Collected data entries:
Lemma downloadDrawing_gl (s : state) :
  gl (fst (downloadDrawing s)) = GL.bindBuffer None (gl s).
Proof. reflexivity. Qed.

Lemma offsets_in_floats (s : state) (n : Z) :
  holdsVertices s n ->
  currentCoordByteOffset (gl s) / BYTES_PER_ELEMENT = 2 * n
  /\ currentColorByteOffset (gl s) / BYTES_PER_ELEMENT = 3 * n.
Proof.
  intros (_ & -> & ->). unfold BYTES_PER_ELEMENT.
  replace (2 * 4 * n) with (2 * n * 4) by lia.
  replace (3 * 4 * n) with (3 * n * 4) by lia.
  now rewrite !Z.div_mul.
Qed.

Lemma withinBuffers_holds (s : state) (n : Z) :
  allocated s -> holdsVertices s n -> n <= MAX_VERTICES -> withinBuffers s.
Proof.
  intros [Hp Hc] Hn Hmax. destruct (offsets_in_floats s n Hn) as [Ep Ec].
  destruct Hn as (Hn & _). unfold withinBuffers. rewrite Ep, Ec.
  unfold MAX_VERTICES in *. lia.
Qed.

Lemma downloaded_arrays (s : state) :
  withinBuffers s ->
  snd (downloadDrawing s)
  = JSON_stringify (drawingHistory s)
    ++ [JSeq (map numberToJSON (exportPositions s));
        JSeq (map numberToJSON (exportColors s))].
Proof.
  intros [Hp Hc]. rewrite downloadDrawing_file.
  now rewrite !readStore_prefix.
Qed.


Lemma one_click_session (this : Canvas) (e : MouseEvent) :
  let s := handleAll [Click this e] (init "POINTS" (Fin 0, Fin 0, Fin 0)) in
  drawingHistory s = runsLedger [("POINTS"%string, 1)]
  /\ allocated s /\ holdsVertices s 1 /\ withinBuffers s.
Proof.
  intros s.
  destruct (handleAll_allocated_holds
              [Click this e] (init "POINTS" (Fin 0, Fin 0, Fin 0)) 0
              (allocated_init _ _) (holdsVertices_init _ _)) as [Ha Hn].
  fold s in Ha, Hn. change (0 + clicks [Click this e]) with 1 in Hn.
  split; [|split; [exact Ha|split; [exact Hn|]]].
  - subst s. cbn [handleAll fold_left]. now rewrite handle_history.
  - apply (withinBuffers_holds s 1 Ha Hn). discriminate.
Qed.

Lemma withinBuffers_download (s : state) :
  withinBuffers s -> withinBuffers (fst (downloadDrawing s)).
Proof. intros H. exact H. Qed.

Lemma exports_download (s : state) :
  exportPositions (fst (downloadDrawing s)) = exportPositions s
  /\ exportColors (fst (downloadDrawing s)) = exportColors s.
Proof. split; reflexivity. Qed.

(** ** Loading *)

Lemma lastEntry_snoc2 (h : list entry) (a b : entry) :
  lastEntry (h ++ [a; b]) = Some b.
Proof.
  change [a; b] with ([a] ++ [b]). rewrite app_assoc. apply lastEntry_snoc.
Qed.

Lemma removelast_snoc2 (h : list entry) (a b : entry) :
  removelast (h ++ [a; b]) = h ++ [a].
Proof.
  change [a; b] with ([a] ++ [b]). rewrite app_assoc. apply removelast_last.
Qed.

Section UploadFacts.

Variable StringToNumber : string -> number.

Lemma from_values_of_sequence (values : list (option Q)) :
  Float32Array_from StringToNumber (Object_values (Seq values))
  = map jsonToNumber values.
Proof.
  unfold Float32Array_from, Float32Array_from_numbers, Object_values.
  rewrite !map_map. apply map_ext. now intros [q|].
Qed.

Lemma length_values_of_sequence (values : list (option Q)) :
  length (Object_values (Seq values)) = length values.
Proof. apply length_map. Qed.

(** What a load does when the file ends with two sequences. *)
Lemma uploadDrawing_sequences
      (records : list jsonEntry) (ps cs : list (option Q)) (s : state) :
  uploadDrawing StringToNumber (records ++ [JSeq ps; JSeq cs]) s
  = Returned
      (mkState
         (mkGL (Z.of_nat (length ps) * BYTES_PER_ELEMENT)
               (Z.of_nat (length cs) * BYTES_PER_ELEMENT)
               (GL.writeStore (posBuffer (gl s)) 0 (map jsonToNumber ps))
               (GL.writeStore (colorBuffer (gl s)) 0 (map jsonToNumber cs))
               (Some ColorBuffer) false
               (drawingMode (gl s)) (drawingColor (gl s)))
         (JSON_parse records))
      (Clear :: fst (drawEach (JSON_parse records) (Some 0))).
Proof.
  unfold uploadDrawing, JSON_parse. rewrite map_app.
  cbn [map parseEntry].
  rewrite lastEntry_snoc2, removelast_snoc2.
  rewrite lastEntry_snoc, removelast_last.
  rewrite !from_values_of_sequence, !length_values_of_sequence.
  reflexivity.
Qed.

End UploadFacts.

Lemma written_from_zero (store src : list number) :
  (length src <= length store)%nat ->
  firstn (length src) (GL.writeStore store 0 src) = src.
Proof.
  intros H. apply (written_prefix store 0 src H).
Qed.

(** C5, as the code has it: a load checks nothing.  Whatever the lengths of
    the last two sequences of the file (odd, or giving different vertex
    counts), as long as they fit in the buffers the load returns normally,
    makes the entries before them the ledger, writes the two sequences at
    the start of the two buffers and sets each offset to four times the
    length of its sequence. *)
Theorem load_does_not_validate
        (StringToNumber : string -> number)
        (records : list jsonEntry) (ps cs : list (option Q)) (s : state) :
  allocated s ->
  Z.of_nat (length ps) <= MAX_VERTICES * 2 ->
  Z.of_nat (length cs) <= MAX_VERTICES * 3 ->
  exists loaded calls,
    uploadDrawing StringToNumber (records ++ [JSeq ps; JSeq cs]) s
    = Returned loaded calls
    /\ drawingHistory loaded = JSON_parse records
    /\ currentCoordByteOffset (gl loaded)
       = Z.of_nat (length ps) * BYTES_PER_ELEMENT
    /\ currentColorByteOffset (gl loaded)
       = Z.of_nat (length cs) * BYTES_PER_ELEMENT
    /\ exportPositions loaded = map jsonToNumber ps
    /\ exportColors loaded = map jsonToNumber cs.
Proof.
  intros [Hp Hc] Hps Hcs.
  eexists _, _. split; [apply uploadDrawing_sequences|].
  unfold exportPositions, exportColors.
  cbn [gl drawingHistory currentCoordByteOffset currentColorByteOffset
       posBuffer colorBuffer].
  rewrite !Z.div_mul by discriminate. rewrite !Nat2Z.id.
  repeat split.
  - rewrite <- (length_map jsonToNumber ps) at 1.
    apply written_from_zero. rewrite length_map. lia.
  - rewrite <- (length_map jsonToNumber cs) at 1.
    apply written_from_zero. rewrite length_map. lia.
Qed.

Lemma load_does_not_validate_witness :
  let s := init "POINTS" (Fin 0, Fin 0, Fin 0) in
  exists loaded calls,
    uploadDrawing (fun _ => NaN) [JSeq [Some 1%Q]; JSeq []] s
    = Returned loaded calls
    /\ currentCoordByteOffset (gl loaded) = 4
    /\ currentColorByteOffset (gl loaded) = 0
    /\ exportPositions loaded = [Fin 1].
Proof.
  intros s.
  assert (Hps : Z.of_nat (length [Some 1%Q]) <= MAX_VERTICES * 2)
    by discriminate.
  assert (Hcs : Z.of_nat (length (@nil (option Q))) <= MAX_VERTICES * 3)
    by discriminate.
  destruct (load_does_not_validate
              (fun _ => NaN) [] [Some 1%Q] [] s
              (allocated_init _ _) Hps Hcs)
    as (loaded & calls & Hload & _ & Hpos & Hcol & Hexp & _).
  exists loaded, calls.
  exact (conj Hload (conj Hpos (conj Hcol Hexp))).
Defined.

(** A file whose position sequence has one element (an odd length, and a
    vertex count that differs from the one of its empty colour sequence) is
    loaded: the handler returns and the state has changed. *)
Lemma malformed_snapshot_is_loaded :
  let s := init "POINTS" (Fin 0, Fin 0, Fin 0) in
  let file := [JSeq [Some 1%Q]; JSeq []] in
  exists loaded calls,
    uploadDrawing (fun _ => NaN) file s = Returned loaded calls
    /\ dataModel loaded <> dataModel s.
Proof.
  intros s file.
  eexists _, _. split; [apply (uploadDrawing_sequences _ [] [Some 1%Q] [])|].
  intros E. apply (f_equal (fun d => snd (fst d))) in E. discriminate E.
Qed.

(** ** Saving, then loading *)

Lemma closeTo_refl (data : list number) :
  allFinite data -> Forall2 closeTo data data.
Proof.
  induction 1 as [|x data Hx _ IH]; constructor; [|exact IH].
  destruct x as [q| | |]; try discriminate. unfold closeTo.
  setoid_replace (q - q)%Q with 0%Q by ring. discriminate.
Qed.

Lemma json_number_round_trip (data : list number) :
  allFinite data -> allFloat32 data ->
  map jsonToNumber (map numberToJSON data) = data.
Proof.
  induction 1 as [|x data Hx _ IH]; [reflexivity|].
  intros Hf. apply Forall_cons_iff in Hf as [Hfx Hf].
  cbn [map]. rewrite (IH Hf).
  destruct x as [q| | |]; try discriminate Hx.
  unfold jsonToNumber, numberToJSON. now rewrite Hfx.
Qed.

Lemma parse_stringify_runs (h : list entry) :
  forallb isRun h = true -> JSON_parse (JSON_stringify h) = h.
Proof.
  unfold JSON_parse, JSON_stringify.
  induction h as [|e h IH]; [reflexivity|].
  intros [He Hh]%andb_prop. cbn [map]. rewrite (IH Hh).
  now destruct e.
Qed.

Lemma addVertex_exports (this : Canvas) (e : MouseEvent) (s : state) (n : Z) :
  allocated s -> holdsVertices s n -> n < MAX_VERTICES ->
  let s' := fst (addVertex this e s) in
  exportPositions s'
  = exportPositions s
    ++ Float32Array_from_numbers
         (clipCoordinates (offsetX e) (offsetY e)
                          (offsetWidth this) (offsetHeight this))
  /\ exportColors s'
     = exportColors s
       ++ Float32Array_from_numbers (colorComponents (drawingColor (gl s))).
Proof.
  intros [Hp Hc] Hn Hmax s'.
  destruct (offsets_in_floats s n Hn) as [Ep Ec].
  destruct (offsets_in_floats s' (n + 1)) as [Ep' Ec'].
  { apply (holdsVertices_handle s n (Click this e) Hn). }
  unfold exportPositions, exportColors. rewrite Ep, Ec, Ep', Ec'.
  destruct Hn as (Hn & Hpos & Hcol). subst s'. rewrite addVertex_state.
  cbn [gl posBuffer colorBuffer]. rewrite Hpos, Hcol.
  unfold MAX_VERTICES in *. split.
  - replace (2 * BYTES_PER_ELEMENT * n)
      with (BYTES_PER_ELEMENT * Z.of_nat (Z.to_nat (2 * n)))
      by (unfold BYTES_PER_ELEMENT; lia).
    replace (Z.to_nat (2 * (n + 1)))
      with (Z.to_nat (2 * n)
            + length (Float32Array_from_numbers
                        (clipCoordinates (offsetX e) (offsetY e)
                           (offsetWidth this) (offsetHeight this))))%nat
      by (rewrite converted_position_length; lia).
    apply written_prefix. rewrite converted_position_length. lia.
  - replace (3 * BYTES_PER_ELEMENT * n)
      with (BYTES_PER_ELEMENT * Z.of_nat (Z.to_nat (3 * n)))
      by (unfold BYTES_PER_ELEMENT; lia).
    replace (Z.to_nat (3 * (n + 1)))
      with (Z.to_nat (3 * n)
            + length (Float32Array_from_numbers
                        (colorComponents (drawingColor (gl s)))))%nat
      by (rewrite converted_color_length; lia).
    apply written_prefix. rewrite converted_color_length. lia.
Qed.

Lemma sound_init (mode : string) (color : number * number * number) :
  storableColor color = true -> sound (init mode color) 0.
Proof.
  intros Hc. unfold sound.
  split; [apply allocated_init|]. split; [apply holdsVertices_init|].
  split; [apply inStep_init|].
  unfold exportPositions, exportColors.
  cbn [init gl initBuffers currentCoordByteOffset currentColorByteOffset
       drawingColor].
  change (Z.to_nat (0 / BYTES_PER_ELEMENT)) with 0%nat.
  rewrite !firstn_O. repeat split; try constructor. exact Hc.
Qed.

Lemma converted_allFloat32 (data : list number) :
  allFloat32 (Float32Array_from_numbers data).
Proof.
  unfold allFloat32, Float32Array_from_numbers.
  apply Forall_map, Forall_forall. intros x _. apply toFloat32_idempotent.
Qed.

Lemma converted_allFinite (data : list number) :
  forallb storable data = true ->
  allFinite (Float32Array_from_numbers data).
Proof.
  unfold allFinite, Float32Array_from_numbers. intros H.
  apply Forall_map, Forall_forall. intros x Hx.
  rewrite forallb_forall in H. exact (H x Hx).
Qed.

Lemma storable_colorComponents (c : number * number * number) :
  storableColor c = true -> forallb storable (colorComponents c) = true.
Proof.
  destruct c as [[r g] b]. cbn [storableColor colorComponents forallb].
  intros [[Hr Hg]%andb_prop Hb]%andb_prop.
  now rewrite Hr, Hg, Hb.
Qed.

(** A number between -1 and 1 is stored as a finite number. *)
Lemma storable_in_unit_range (q : Q) :
  (Qabs q <= 1)%Q -> storable (Fin q) = true.
Proof.
  intros H. unfold storable.
  destruct (toFloat32_unit_range q H) as (r & -> & _). reflexivity.
Qed.

(** The colours that the colour input can give, with components between 0
    and 1, and the clicks inside a canvas are events of an ordinary
    session. *)
Lemma unitColor_storable (c : number * number * number) :
  unitColor c = true -> storableColor c = true.
Proof.
  assert (H : forall x, unitComponent x = true -> storable x = true).
  { intros [q| | |]; try discriminate. cbn [unitComponent].
    intros [H0%Qle_bool_iff H1%Qle_bool_iff]%andb_prop.
    apply storable_in_unit_range, Qabs_Qle_condition. split; lra. }
  destruct c as [[r g] b]. cbn [unitColor storableColor].
  intros [[Hr Hg]%andb_prop Hb]%andb_prop.
  now rewrite (H r Hr), (H g Hg), (H b Hb).
Qed.
(** * Rag-chat-Demo: the reinforcement-learning controller of [app.py]

    A shallow embedding of the parts of [src/app.py] that decide how a question
    is answered: the [RLAgent] class (state key, epsilon-greedy choice, value
    update, persistence), the keyword-overlap score and the reward, the
    question classifier and the orchestration in [user_input]; then the rest
    of the file as far as it has a behaviour of its own: the image requests
    and the direct answer, the analysis tab, the reading of the uploaded files
    and the script [main].

    Conventions of the embedding.
    - Python numbers are values of a type [num] that carries the operations of
      the class [Number].  Two instances are given: [float] (IEEE 754 binary64,
      the kernel's primitive floats: what CPython computes) and [Q] (exact
      rationals: the arithmetic the formulas are read in when rounding,
      infinities and NaN are left aside).  Every function below is written once,
      for any instance.
    - A Python [dict] that is only looked up and assigned by key (the value
      table) is a [gmap]; a dict that is also enumerated (a row of the table,
      whose order decides ties in [max]) is an insertion-ordered association
      list.
    - A Python [str] is a [string] of the code points 0 to 255 (Latin-1), one
      character for each: lengths and slices count code points, and [lower]
      and [split] are Python's on these.
    - A call that can raise returns a [result]; a method that mutates its
      object before it raises returns the object's new state next to the
      result.
    - What is proved of the values the program computes (ranges, exact
      results, distances) is proved in binary64, through the rational each
      float stands for; [Q] gives the exact value a binary64 one is compared
      with, and the reading of a formula as algebra. *)

From Stdlib Require Import ZArith QArith Qminmax Qpower Qabs Floats String Ascii DecimalString.
From Stdlib Require Import List Bool Lia Lqa.
From stdpp Require Import gmap strings list fin_maps.

Open Scope string_scope.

WHAT YOU SHOULD DO: Using the entries above, give back exactly the line containing "intros Hf. apply", the line containing "destruct (offsets_in_floats s'", and every line between them, and nothing else.

COMPLETED EXERCISE:
  intros Hf. apply Forall_cons_iff in Hf as [Hfx Hf].
  cbn [map]. rewrite (IH Hf).
  destruct x as [q| | |]; try discriminate Hx.
  unfold jsonToNumber, numberToJSON. now rewrite Hfx.
Qed.

Lemma parse_stringify_runs (h : list entry) :
  forallb isRun h = true -> JSON_parse (JSON_stringify h) = h.
Proof.
  unfold JSON_parse, JSON_stringify.
  induction h as [|e h IH]; [reflexivity|].
  intros [He Hh]%andb_prop. cbn [map]. rewrite (IH Hh).
  now destruct e.
Qed.

Lemma addVertex_exports (this : Canvas) (e : MouseEvent) (s : state) (n : Z) :
  allocated s -> holdsVertices s n -> n < MAX_VERTICES ->
  let s' := fst (addVertex this e s) in
  exportPositions s'
  = exportPositions s
    ++ Float32Array_from_numbers
         (clipCoordinates (offsetX e) (offsetY e)
                          (offsetWidth this) (offsetHeight this))
  /\ exportColors s'
     = exportColors s
       ++ Float32Array_from_numbers (colorComponents (drawingColor (gl s))).
Proof.
  intros [Hp Hc] Hn Hmax s'.
  destruct (offsets_in_floats s n Hn) as [Ep Ec].
  destruct (offsets_in_floats s' (n + 1)) as [Ep' Ec'].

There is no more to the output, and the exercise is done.